TASK GOAL:
Only the lines from the first line of the records through the line containing "destruct (incoming_cases (Server.incoming" belong in the answer. Copy them exactly.

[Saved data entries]

(** The way in which [try_one_request] returns [true]. *)
Lemma try_one_request_true_inv
    (g g' : Server.Global) (conn conn' : Server.Conn) :
  Server.try_one_request g conn = Ok (g', conn', true) ->
  exists payload more cmd resp,
    Server.incoming conn = Pipeline.frame payload ++ more
    /\ blen payload <= Server.k_max_msg
    /\ Wire.carries 200000 payload cmd
    /\ Server.do_request g cmd Server.Response_new = Ok (g', resp)
    /\ conn' = Server.mkConn (Server.fd conn) (Server.want_read conn)
                 (Server.want_write conn) (Server.want_close conn) more
                 (Server.outgoing conn ++ Pipeline.response_frame resp).
Proof.
  intros H.
  destruct (incoming_cases (Server.incoming conn))
    as [Hinc|[(len & body & Hu & Hbig)|(payload & more & Hin & Hlen)]].
  - rewrite (try_one_request_incomplete g conn Hinc) in H. discriminate.
  - rewrite (try_one_request_oversized g conn len body Hu Hbig) in H. discriminate.
  - rewrite (try_one_request_frame g conn payload more Hin Hlen) in H.
    destruct (Server.parse_req payload) as [cmd|] eqn:Hp; [|discriminate].
    destruct (Server.do_request g cmd Server.Response_new) as [[g1 r]| |] eqn:Hd;
      cbn in H; try discriminate.
    injection H as <- <-. exists payload, more, cmd, r.
    split_and!; try assumption; try reflexivity.
    apply parse_req_Some_iff. exact Hp.
Qed.

(** The loop [while (try_one_request(conn)) {}]: more iterations allowed do
    not change its result. *)
Lemma request_loop_mono fuel : forall fuel' g conn r,
  Server.request_loop fuel g conn = Ok r -> (fuel <= fuel')%nat ->
  Server.request_loop fuel' g conn = Ok r.
Proof.
  induction fuel as [|fuel IH]; intros fuel' g conn r H Hle; [discriminate|].
  destruct fuel' as [|fuel']; [lia|].
  cbn [Server.request_loop] in *.
  destruct (Server.try_one_request g conn) as [[[g1 c1] more]| |]; cbn in *;
    try discriminate.
  destruct more; [|exact H]. apply (IH fuel'); [exact H|lia].
Qed.
(** * gcutils: the retry combinator and the Pub/Sub layer

    A shallow embedding of [src/core/helper.ts] ([createError], [retry]),
    [src/pubsub/base.ts] ([getPubSubLoggerPayload],
    [setupSubscriptionWithHandlers]) and [src/pubsub/index.ts]
    ([Publisher], [Subscriber], [PubSubService.createTopic]).

    Conventions of the embedding.
    - An asynchronous call is run to completion: [await f()] is the call of
      [f], whose outcome is either a resolved value or a rejection.
    - Effectful code lives in the monad [M E U]: it threads the state [U] of
      the caller's world and writes the calls it makes, in order, to a trace
      of events [E].
    - Callbacks of the caller may fail: the retried action and the message
      handler resolve or reject, the JSON message handler may also throw
      before it hands back a promise, and the error handler returns or
      throws.  [shouldRetry] is a predicate; [ack], [nack] and the logger
      are procedures that return.
    - A JavaScript number used as a counter or a bound is an integer of [Z];
      a reference to an object is modelled either by the value itself, when
      the object is never mutated, or by a location of a store, when it is. *)

From Stdlib Require Import ZArith Lia Ascii String.
From stdpp Require Import base option strings gmap list pretty.

Open Scope Z_scope.

#[local] Set Warnings "-register-all".

(** ** JavaScript values and [Error] objects *)

Module JS.

(** The classes of [Error] the code tells apart with [instanceof]:
    [RetryError] and its deprecated subclass [RxJsRetryError]
    ([src/core/excepts.ts]), and the transport's [StatusError], which
    carries a status code, a detail string and a metadata blob. *)
Inductive err_kind : Type :=
| KError
| KRetryError
| KRxJsRetryError
| KStatusError (code : Z) (details : string) (metadata : list (string * string)).
(** [Scan] never panics, and what it returns is described by [scanned]. *)
Lemma Scan_loop_scanned input : forall pos,
  exists tok scan' skipped,
    Scan_loop U pos input = Some (tok, scan')
    /\ scanned U pos input tok scan' skipped.
Proof.
  induction input as [ | r rest IH ]; intros pos.
  - exists (mkToken EOF [] zeroPosition), (atEOF pos), [].
    split; [ reflexivity | ].
    unfold scanned, hasPosition; simpl; rewrite addColumn_0.
    repeat split; auto; intros; congruence.
  - cbn [Scan_loop].
    destruct (r =? 10) eqn:E10.
    { apply Z.eqb_eq in E10; subst r.
      destruct (IH (resetPosition (position (afterRead pos 10 rest))))
        as (tok & scan' & sk & Hs & Hspec).
      exists tok, scan', (10 :: sk); split; [ exact Hs | ].
      apply scanned_skip; [ reflexivity | exact Hspec ]. }
    destruct (r =? 40) eqn:E40.
    { apply Z.eqb_eq in E40; subst r. do 3 eexists; split; [ reflexivity | ].
      apply scanned_single; [ discriminate | reflexivity ]. }
    destruct (r =? 41) eqn:E41.
    { apply Z.eqb_eq in E41; subst r. do 3 eexists; split; [ reflexivity | ].
      apply scanned_single; [ discriminate | reflexivity ]. }
    destruct (r =? 91) eqn:E91.
    { apply Z.eqb_eq in E91; subst r. do 3 eexists; split; [ reflexivity | ].
      apply scanned_single; [ discriminate | reflexivity ]. }
    destruct (r =? 93) eqn:E93.
    { apply Z.eqb_eq in E93; subst r. do 3 eexists; split; [ reflexivity | ].
      apply scanned_single; [ discriminate | reflexivity ]. }
    destruct (r =? 44) eqn:E44.
    { apply Z.eqb_eq in E44; subst r. do 3 eexists; split; [ reflexivity | ].
      apply scanned_single; [ discriminate | reflexivity ]. }
    destruct (r =? 34) eqn:E34.
    { apply Z.eqb_eq in E34; subst r.
      rewrite backup_afterRead, str_quote.
      do 3 eexists; split; [ reflexivity | ].
      rewrite <- (span_app notQuote rest) at 1.
      apply (scanned_lexeme pos (34 :: fst (span notQuote rest)));
        [ discriminate | discriminate | reflexivity | discriminate ]. }
    destruct (IsSpace U r) eqn:Es.
    { destruct (IH (position (afterRead pos r rest)))
        as (tok & scan' & sk & Hs & Hspec).
      exists tok, scan', (r :: sk); split; [ exact Hs | ].
      apply scanned_skip; [ unfold blank; now rewrite Es, orb_true_r | ].
      simpl; now rewrite E10. }
    destruct (IsDigit U r) eqn:Ed.
    { rewrite backup_afterRead. unfold integer; cbn [position reader buf].
      rewrite integer_loop_span, (span_head _ _ _ Ed); cbn [fst snd]; rewrite app_nil_l.
      destruct (digit_class r Ed) as (Hl & _).
      destruct (integerError U (snd (span (IsDigit U) rest)));
        do 3 eexists; (split; [ reflexivity | ]);
        rewrite <- (span_app (IsDigit U) rest) at 1;
        apply (scanned_lexeme pos (r :: fst (span (IsDigit U) rest)));
        try discriminate; try reflexivity;
        unfold isInvalidWord; simpl; rewrite Hl; discriminate. }
    destruct (IsLetter U r) eqn:El.
    { rewrite backup_afterRead. unfold keyword; cbn [position reader buf].
      rewrite keyword_loop_span, (span_head _ _ _ El); cbn [fst snd]; rewrite app_nil_l.
      destruct (isValidKeyword (r :: fst (span (IsLetter U) rest)));
        do 3 eexists; (split; [ reflexivity | ]);
        rewrite <- (span_app (IsLetter U) rest) at 1;
        apply (scanned_lexeme pos (r :: fst (span (IsLetter U) rest)));
        try discriminate; try reflexivity.
      unfold hasPosition, isInvalidWord; simpl; rewrite El; discriminate. }
    do 3 eexists; split; [ reflexivity | ].
    apply scanned_single; [ discriminate | ].
    unfold isInvalidWord; simpl; now rewrite El.
Qed.

Lemma Scan_scanned scan :
  exists tok scan' skipped,
    Scan U scan = Some (tok, scan')
    /\ scanned U (position scan) (buf (reader scan)) tok scan' skipped.
Proof. apply Scan_loop_scanned. Qed.

(** *** Positions only grow *)

Lemma advance_app p l1 l2 : advance p (l1 ++ l2) = advance (advance p l1) l2.
Proof. apply fold_left_app. Qed.

Lemma advance_columns l : forall p,
  ~ In 10 l -> advance p l = addColumn p (List.length l).
Proof.
  induction l as [ | r l IH ]; intros p Hn.
  - simpl; now rewrite addColumn_0.
  - change (advance p (r :: l))
      with (advance (if r =? 10 then resetPosition (incColumn p) else incColumn p) l).
    destruct (Z.eqb_spec r 10) as [-> | _ ]; [ exfalso; apply Hn; now left | ].
    rewrite IH by (intros H; apply Hn; now right).
    apply addColumn_S.
Qed.

Lemma pos_le_advance l : forall p, pos_le p (advance p l).
Proof.
  induction l as [ | r l IH ]; intros p; [ apply pos_le_refl | ].
  change (advance p (r :: l))
    with (advance (if r =? 10 then resetPosition (incColumn p) else incColumn p) l).
  eapply pos_le_trans; [ | apply IH ].
  apply pos_lt_le; destruct (r =? 10); [ apply pos_lt_reset | apply pos_lt_incColumn ].
Qed.

Lemma scanned_le pos input tok scan' skipped :
  scanned U pos input tok scan' skipped -> pos_le pos (position scan').
Proof.
  intros (_ & _ & -> & _).
  eapply pos_le_trans; [ apply pos_le_advance | apply pos_le_addColumn ].
Qed.

Lemma scanned_lt pos input tok scan' skipped :
  scanned U pos input tok scan' skipped ->
  Type_ tok <> EOF -> pos_lt pos (position scan').
Proof.
  intros (_ & _ & -> & _ & Hv & _) Hty.
  eapply pos_le_lt_trans; [ apply pos_le_advance | apply pos_lt_addColumn ].
  specialize (Hv Hty). destruct (Value tok); [ congruence | simpl; lia ].
Qed.

Lemma scanned_shorter pos input tok scan' skipped :
  scanned U pos input tok scan' skipped ->
  Type_ tok <> EOF ->
  (List.length (buf (reader scan')) < List.length input)%nat.
Proof.
  intros (-> & _ & _ & _ & Hv & _) Hty. specialize (Hv Hty).
  rewrite !length_app. destruct (Value tok); [ congruence | simpl; lia ].
Qed.

Lemma TokenType_eqb_eq a b : TokenType_eqb a b = true <-> a = b.
Proof. destruct a, b; simpl; split; intros; congruence. Qed.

RESPONSE FOR THIS EXERCISE:
(** The way in which [try_one_request] returns [true]. *)
Lemma try_one_request_true_inv
    (g g' : Server.Global) (conn conn' : Server.Conn) :
  Server.try_one_request g conn = Ok (g', conn', true) ->
  exists payload more cmd resp,
    Server.incoming conn = Pipeline.frame payload ++ more
    /\ blen payload <= Server.k_max_msg
    /\ Wire.carries 200000 payload cmd
    /\ Server.do_request g cmd Server.Response_new = Ok (g', resp)
    /\ conn' = Server.mkConn (Server.fd conn) (Server.want_read conn)
                 (Server.want_write conn) (Server.want_close conn) more
                 (Server.outgoing conn ++ Pipeline.response_frame resp).
Proof.
  intros H.
  destruct (incoming_cases (Server.incoming conn))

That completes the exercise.